Cell-Free Prenylated Protein Synthesis

Cell-free protein synthesis reactions were prepared according to protocols previously published by us and Kigawa et al.40,49 In brief, a typical CFPS reaction contained 55 mM HEPES-KOH buffer (pH 7.5), 1.7 mM DTT, 1.2 mM ATP (pH 7.0), 0.8 mM each of CTP (pH 7.0), GTP (pH 7.0), and UTP (pH 7.0), 80 mM creatine phosphate, 80 μg mL–1 creatine kinase, 2.0% (v/v %) PEG-8000, 0.65 mM 3,5-cyclic AMP, 68 μM folinic acid, 170 μg mL–1E. coli total tRNA, 200–250 mM potassium glutamate, 27.5 mM ammonium acetate, 15–20 mM magnesium acetate, 2.0 mM of each of the 20 amino acids, 10 μg mL–1 T7 polymerase (prepared according to above protocol), 30% (v/v %) S30 extract, and 15 ng μL–1 plasmid template. A typical reaction volume was 50 μL, and the reaction mixture was incubated at 30 °C for 2 h. CFpPS reactions contained prenyltransferase-enriched extract and the corresponding prenyl-lipid donor. Other additives such as nanodiscs (see section “Nanodiscs Preparation”) and detergents were added at respectively indicated concentrations to the cell-free reactions.

Nanodisc Preparation

The preparation of nanodiscs was performed according to previous protocols.52 In brief, the MSP1E3D1 protein was purified via a Ni-NTA column. After elution, the protein-containing fractions were pooled with 10% glycerol (v/v) to prevent precipitation and were dialyzed overnight against the buffer [40 mM Tris-HCl, pH 8.0, 300 mM NaCl, and 10% (v/v %) glycerol], including a buffer exchange after 2 h. The resulting protein was centrifuged at 20,000g for 15 min to remove precipitated proteins. The samples were then aliquoted, frozen in liquid nitrogen, and stored at −80 °C until further usage. The nanodiscs used in this study were assembled via mixing of the following reagents: 25 μM MSP1E3D1, 1.6 mM DOPC (50 mM stock dissolved in 300 mM sodium cholate) (Avanti Polar lipids, Inc.), 0.4 mM DOPS (50 mM stock dissolved in 300 mM sodium cholate), and 0.1% (v/v %) n-dodecylphosphocholine in buffer (40 mM Tris-HCl, pH 8.0, and 300 mM NaCl). The mixture was incubated for 1 h at room temperature.

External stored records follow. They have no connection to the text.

Definition receive_public (n : Z) (events : list poll_source)
    (buffer_size timeout_ns wait : Z) (b : PublicMailbox) (shm : Shm)
    : option (Z * bytes * option TimsMetadata * PublicMailbox * Shm) :=
  if negb (pm_created b) then Some (-1, [], None, b, shm)
  else
    let b := set_poll_setup (pm_poll_setup_done b || sock_is_open (pm_xbuf b)) b in
    let polled := sock_is_open (pm_xbuf b) && pm_poll_setup_done b in
    if polled && (n <=? 0)
    then Some (if (n =? 0) || (n =? - ETIMEDOUT) then - ETIMEDOUT else n, [], None, b, shm)
    else
      let '(from_xbuf, xbuf) := if polled then serve_events events buffer_size (pm_xbuf b) else (None, pm_xbuf b) in
      let b := set_xbuf xbuf b in
      match from_xbuf with
      | Some (ret, data) => Some (ret, data, xbuf_metadata (ret, data), count_public_received b, shm)
      | None =>
          match pm_shm_base b with
          | None => None
          | Some seg =>
              match shm_segs shm !! seg with
              | None => None
              | Some r =>
                  match ring_read buffer_size (own_view b r) with
                  | None => None
                  | Some (res, r') =>
                      let '(ret, data, meta) := received (pm_id b) timeout_ns wait res in
                      Some (ret, data, meta,
                        match res with RingMessage _ _ => count_public_received b | _ => b end,
                        mkShm (shm_names shm)
                          (<[seg := mkRing (slot_meta r') (slot_data r) (slot_size r)]> (shm_segs shm)))
                  end
              end
          end
      end.

(** ** The cache is an LRU cache *)

(** The specification: destinations with their rings, the most recently used
    first, at most [n]; a miss makes room first, whether the ring can be opened
    or not. *)
Notation lru := (list (Z * nat)) (only parsing).

Fixpoint lru_find (dest : Z) (l : lru) : option nat :=
  match l with
  | [] => None
  | (d, seg) :: l => if d =? dest then Some seg else lru_find dest l
  end.

Definition lru_drop (dest : Z) (l : lru) : lru := filter (fun e => e.1 <> dest) l.

Definition lru_get (n : nat) (open : option nat) (dest : Z) (l : lru) : option nat * lru :=
  match lru_find dest l with
  | Some seg => (Some seg, (dest, seg) :: lru_drop dest l)
  | None =>
      let l := take (n - 1) l in
      match open with
      | Some seg => (Some seg, (dest, seg) :: l)
      | None => (None, l)
      end
  end.

Definition can_open (evl_open : Z -> bool) (shm : Shm) (dest : Z) : option nat :=
  if evl_open dest then shm_names shm !! dest else None.

Definition entry (h : RemoteHandle) : Z * nat := (rh_dest_id h, rh_shm_base h).

Definition live (hs : list RemoteHandle) : list RemoteHandle := filter (fun h => rh_valid h = true) hs.

(** [hs] lists the valid handles, the most recently used first. *)
Record recency (c : Cache) (hs : list RemoteHandle) : Prop := mkRec {
  rc_perm : hs ≡ₚ live (remote_handles c);
  rc_sorted : StronglySorted (fun a b => rh_last_used b < rh_last_used a) hs;
  rc_bound : Forall (fun h => rh_last_used h <= lru_counter c) hs;
  rc_dests : NoDup (rh_dest_id <$> hs);
  rc_counter : 0 <= lru_counter c
}.

Definition cache_rep (c : Cache) (l : lru) : Prop := exists hs, recency c hs /\ l = entry <$> hs.

Lemma recency_live c hs h : recency c hs -> h ∈ hs <-> rh_valid h = true /\ h ∈ remote_handles c.
Proof. intros [Hp _ _ _ _]. rewrite Hp. unfold live. by rewrite list_elem_of_filter. Qed.

Lemma find_handle_some p i hs j :
  find_handle p i hs = Some j ->
  exists k h, j = (i + k)%nat /\ hs !! k = Some h /\ p h = true.
Proof.
  revert i. induction hs as [|h hs IH]; cbn; intros i; [done|]. destruct (p h) eqn:E.
  - intros [= <-]. exists 0%nat, h. split_and!; [lia|done|done].
  - intros (k&h'&->&?&?)%IH. exists (S k), h'. split_and!; [lia|done|done].
Qed.

Lemma find_handle_none p i hs : find_handle p i hs = None -> Forall (fun h => p h = false) hs.
Proof.
  revert i. induction hs as [|h hs IH]; cbn; intros i; [by constructor|].
  destruct (p h) eqn:E; [done|]. intros ?%IH. by constructor.
Qed.

Lemma lru_loop_spec hs i lru used h0 (hs0 : list RemoteHandle) :
  hs0 !! lru = Some h0 -> rh_last_used h0 = used ->
  (forall k h, hs !! k = Some h -> hs0 !! (i + k)%nat = Some h) ->
  exists h, hs0 !! lru_loop i lru used hs = Some h /\ rh_last_used h <= used /\
    Forall (fun h' => rh_last_used h <= rh_last_used h') hs.
Proof.
  revert i lru used h0. induction hs as [|h hs IH]; cbn; intros i lru used h0 Hl Hu Hs.
  - exists h0. split_and!; [done|lia|by constructor].
  - assert (hs0 !! i = Some h) as Hi by (rewrite <- (Nat.add_0_r i); by apply Hs).
    assert (forall k h', hs !! k = Some h' -> hs0 !! (S i + k)%nat = Some h') as Hs'.
    { intros k h' Hk. rewrite <- (Hs (S k) h' Hk). f_equal. lia. }
    destruct (Z.ltb_spec (rh_last_used h) used).
    + destruct (IH (S i) i (rh_last_used h) h Hi eq_refl Hs') as (h1&?&?&?).
      exists h1. split_and!; [done|lia|by constructor].
    + destruct (IH (S i) lru used h0 Hl Hu Hs') as (h1&?&?&?).
      exists h1. split_and!; [done|done|constructor; [lia|done]].
Qed.

(** Replacing a handle on the list of valid ones. *)
Lemma live_split hs i h :
  hs !! i = Some h -> live hs ≡ₚ live [h] ++ live (delete i hs).
Proof. intros H. unfold live. rewrite <- filter_app. apply filter_Permutation. by apply delete_Permutation. Qed.

Lemma live_valid h : rh_valid h = true -> live [h] = [h].
Proof. intros H. unfold live. by rewrite filter_cons_True. Qed.

Lemma live_invalid h : rh_valid h = false -> live [h] = [].
Proof. intros H. unfold live. rewrite filter_cons_False by congruence. done. Qed.

Lemma delete_insert_list {A} (hs : list A) i h : delete i (<[i:=h]> hs) = delete i hs.
Proof. revert i. induction hs as [|x hs IH]; intros [|i]; cbn; [done..|]. by f_equal. Qed.

Lemma live_insert hs i h' :
  (i < length hs)%nat -> live (<[i := h']> hs) ≡ₚ live [h'] ++ live (delete i hs).
Proof.
  intros Hi. rewrite (live_split _ i h'); [|by rewrite list_lookup_insert_eq].
  by rewrite delete_insert_list.
Qed.

Lemma alter_as_insert {A} (f : A -> A) (hs : list A) i h : hs !! i = Some h -> alter f i hs = <[i := f h]> hs.
Proof. revert i. induction hs as [|x hs IH]; intros [|i]; cbn; [done..|congruence|]. intros ?. f_equal. by apply IH. Qed.

Lemma sorted_without {A} (R : A -> A -> Prop) l1 h l2 :
  StronglySorted R (l1 ++ h :: l2) ->
  StronglySorted R (l1 ++ l2) /\ Forall (fun x => R x h) l1 /\ Forall (R h) l2.
Proof.
  induction l1 as [|x l1 IH]; cbn; intros Hs; apply StronglySorted_inv in Hs as [Hs Hx]; [by auto|].
  destruct (IH Hs) as (Hs'&H1&H2). apply Forall_app in Hx as [Hx1 Hx2].
  apply Forall_cons in Hx2 as [Hxh Hx2]. split_and!; [constructor; [done|]|by constructor|done].
  apply Forall_app. by split.
Qed.

Lemma recency_front c hs' i h0 d seg size u :
  remote_handles c !! i = Some h0 -> lru_counter c + 1 < 2 ^ 64 -> 0 <= lru_counter c ->
  hs' ≡ₚ live (delete i (remote_handles c)) ->
  StronglySorted (fun a b => rh_last_used b < rh_last_used a) hs' ->
  Forall (fun h => rh_last_used h <= lru_counter c) hs' ->
  NoDup (d :: (rh_dest_id <$> hs')) ->
  recency (touch i (mkCache (<[i := mkRH d seg size true u]> (remote_handles c)) (lru_counter c)))
    (mkRH d seg size true (lru_counter c + 1) :: hs').
Proof.
  intros Hi Hlt H0 Hp Hs Hb Hd. pose proof (lookup_lt_Some _ _ _ Hi) as Hlen.
  assert (u64 (lru_counter c + 1) = lru_counter c + 1) as Hu by (apply wrapu_id; unfold in_u; lia).
  unfold touch. cbn [remote_handles lru_counter]. rewrite Hu.
  rewrite (alter_as_insert _ _ i (mkRH d seg size true u)) by (by rewrite list_lookup_insert_eq).
  rewrite list_insert_insert_eq. cbn [rh_dest_id rh_shm_base rh_shm_size rh_valid].
  split; cbn [remote_handles lru_counter].
  - rewrite live_insert by done. unfold live at 1. rewrite filter_cons_True by done. cbn. by rewrite Hp.
  - constructor; [done|]. revert Hb. apply List.Forall_impl. cbn. lia.
  - constructor; [cbn; lia|]. revert Hb. apply List.Forall_impl. lia.
  - done.
  - lia.
Qed.

Lemma lru_find_entries dest hs :
  match lru_find dest (entry <$> hs) with
  | Some seg => exists l1 h l2, hs = l1 ++ h :: l2 /\ rh_dest_id h = dest /\ rh_shm_base h = seg /\
      Forall (fun x => rh_dest_id x <> dest) l1
  | None => Forall (fun x => rh_dest_id x <> dest) hs
  end.
Proof.
  induction hs as [|h hs IH]; cbn; [constructor|]. destruct (Z.eqb_spec (rh_dest_id h) dest).
  - exists [], h, hs. split_and!; [done|done|done|constructor].
  - destruct (lru_find dest (entry <$> hs)) as [seg|].
    + destruct IH as (l1&h'&l2&->&?&?&?). exists (h :: l1), h', l2. split_and!; [done|done|done|by constructor].
    + by constructor.
Qed.

Lemma lru_drop_absent dest hs :
  Forall (fun x => rh_dest_id x <> dest) hs -> lru_drop dest (entry <$> hs) = entry <$> hs.
Proof.
  induction 1 as [|h hs Hh _ IH]; [done|]. unfold lru_drop in *. rewrite fmap_cons, filter_cons_True by done. by rewrite IH.
Qed.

Nanodisc-assembly was achieved by dialysis (1:500 volume ratio, buffer: 10 mM Tris-HCl, pH 8.0, 100 mM NaCl) using a Slide-A-Lyzer (Thermo Fisher Science) at room temperature for 12 h. The sample was again dialyzed for 24 h at 4 °C and centrifuged for 20 min at 20,000g. The supernatant was collected and concentrated using an Amicon filter unit (10 kDa, MWCO, Millipore). The final concentration of nanodiscs should be above 0.5 mM, which corresponds to 1 mM MSP1E3D1. Concentrated nanodiscs were aliquoted, flash-frozen in liquid nitrogen, and stored in −80 °C.

SLB Formation

Preparation of glass coverslips (Menzel #1.5, 24 × 24 mm) and reaction chambers were performed according to previous protocols9,53 and are described in detail in the following section. SLBs were formed through fusion of small unilamellar vesicles (SUVs) on the preformed reaction reservoir. SUVs were prepared as follows: 80 mol % DOPC (Avanti Polar Lipids, Inc.), 19.95 mol % DOPS (Avanti Polar Lipids, Inc.), and 0.05 mol % ATTO488-DOPE (ATTO-TEC GmbH) were dissolved, mixed in chloroform, dried under a gentle stream of nitrogen, and transferred to a vacuum chamber for 1 h. Then, the dried lipid film was rehydrated in SLB buffer A (50 mM Tris-HCl pH 7.5, 150 mM KCl, and 5 mM MgCl2) to reach a final lipid concentration of 4 mg mL–1. Resulting samples were further vortexed and sonicated (bath sonicator, Branson) until they appeared clear. SLBs were prepared according to previously published protocols.53 Briefly, SUVs (4 mg mL–1) were diluted with 130 μL of SLB buffer A, and 75 μL of the suspension was transferred to the preformed reaction chambers and incubated on a heat block at 37 °C for 1 min. 150 μL of SLB buffer A was added into the chamber and incubated for further 2 min. The chamber was washed with 2 mL of SLB buffer B (SLB buffer A without MgCl2) prior to a buffer-exchange to either the prenylation buffer with 0.4% (w/v %) BSA (Sigma) for in vitro prenylation reactions or the S30C buffer with BSA for CFpPS reactions, leaving 100 μL of buffer inside the chamber to prevent drying of the formed SLBs. All used buffers had to be pre-warmed to avoid temperature fluctuations.

Preparation of SLB Chambers

Cleaning of Coverslips

24 × 24 mm #1.5 coverslips (Menzel) were piranha-cleaned by adding 7 drops of sulfuric acid and two drops of 50% hydrogen peroxide to the center of each coverslip. The reaction was incubated on the coverslips for at least 45 min before thoroughly rinsing with ultrapure water.

Assembly of the Reconstitution Chamber

The reaction chamber was formed by attaching a cut 0.5 mL microfuge tube onto cleaned coverslips using optical glue (Norland Optical Adhesive 68, Norland Products) that was cured under a UV lamp (365 nm) for 10 min.

Reconstitution of CAAX-Protein Membrane Targeting and Extraction Processes

CFpPS reactions were composed as indicated above using corresponding plasmids without the GGPP substrate. 95 μL of the reaction mixtures was then transferred onto the SLB reservoir, and the chambers were set up on the confocal microscope equipped with a temperature-controlling system (ibidi heating system, universal fit chamber). Reactions were then started by adding 5 μL of GGPP to reach a final concentration of 10 μM. After the targeting process was finished, the SLBs were washed with prenylation buffer and RhoGDI was added to reach final concentrations of 100 and 200 nM.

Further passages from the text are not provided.